[Saved data entries]
(* ===== verification/IpBan.v ===== *)
(** The IP ban manager: [guard_core/handlers/ipban_handler.py] and the
    [_ipban_*] modules it is made of.

    Bans of single addresses are kept in a time-to-live cache, bans of networks
    in a list, and both in Redis when there is one. *)
From S2P Require Import Prelude PyStr PyDict IpAddr IpAddrText Sys Sample Config Request IpExtraction TTL Redis.

Definition LOCAL_CACHE_TTL_CAP_SECONDS : Z := 3600.
Definition BAN_CACHE_SIZE : Z := 10000.
Definition _EVICTION_LOG_EVERY : nat := 100.

Definition _LOOPBACK_NETWORKS : list net := [net4 127 0 0 0 8; Net6 1 128 None].

Section ban.
Context `{E : Env} `{C : !TTLCache string Z BAN_CACHE_SIZE (seconds LOCAL_CACHE_TTL_CAP_SECONDS)}.

(** [IPBanManager] *)
Record BanManager : Type := mkBan {
  banned_ips : ttl_cache (K := string);
  banned_networks : list (net * Z);
  evictions_count : nat;
  bm_config : option SecurityConfig;
  bm_redis : option (RedisHandle SecurityConfig);
  bm_agent : bool
}.

Definition BanManager_new : BanManager := mkBan ttl_empty [] 0 None None false.

Abbreviation B := (M (Sys * BanManager)).

Definition on_ban {A} (f : BanManager -> A * BanManager) : B A :=
  fun w => let '(a, b) := f (snd w) in (Ok a, (fst w, b)).

(** ** The cache ([_ipban_cache.py]) *)

Definition _on_eviction : B unit :=
  on_ban (fun b => (tt, b {{ evictions_count ::= S }})) ;;;
  let* n := gets (fun w => evictions_count (snd w)) in
  when (n mod _EVICTION_LOG_EVERY =? 0)%nat
    (sys (log WARNING "IP ban cache full; entries evicted (silent overflow)")).

(** [banned_ips.get(ip)] *)
Definition banned_ips_get (ip : string) : B (option Z) :=
  let* now := sys time_monotonic in
  on_ban (fun b => let '(v, c) := ttl_get now ip (banned_ips b) in (v, b {{ banned_ips := c }})).

(** [banned_ips[ip] = expiry]; [popitem] calls [_on_eviction] *)
Definition banned_ips_set (ip : string) (expiry : Z) : B unit :=
  let* now := sys time_monotonic in
  let* evicted := on_ban (fun b => let '(c, n) := ttl_set now ip expiry (banned_ips b) in
                                   (n, b {{ banned_ips := c }})) in
  for_each (seq 0 evicted) (fun _ => _on_eviction).

(** [_purge_banned_ip] *)
Definition _purge_banned_ip (ip : string) : B unit :=
  let* now := sys time_monotonic in
  on_ban (fun b => (tt, b {{ banned_ips := ttl_del now ip (banned_ips b) }})).

(** ** Events ([_ipban_events.py]) *)

Definition ban_event (event_type ip action reason : string) (meta : list (string * string)) : agent_event :=
  {| ev_type := event_type; ev_ip := ip; ev_action := action; ev_reason := reason;
     ev_handler := "ip_ban"; ev_country := None; ev_meta := meta |}.

Definition _send_ban_event (ip : string) (duration : Z) (reason : string) : B unit :=
  sys (agent_send_logged (ban_event "ip_banned" ip "banned" reason [("duration", string_of_Z duration)])
         "Failed to send ban event to agent").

Your task →
Give back precisely the lines above that start at the line containing "From S2P Require" and end at the line containing "Definition _LOOPBACK_NETWORKS : list", inclusive. No other lines belong in the output.

Response area →
From S2P Require Import Prelude PyStr PyDict IpAddr IpAddrText Sys Sample Config Request IpExtraction TTL Redis.

Definition LOCAL_CACHE_TTL_CAP_SECONDS : Z := 3600.
Definition BAN_CACHE_SIZE : Z := 10000.
Definition _EVICTION_LOG_EVERY : nat := 100.

Definition _LOOPBACK_NETWORKS : list net := [net4 127 0 0 0 8; Net6 1 128 None].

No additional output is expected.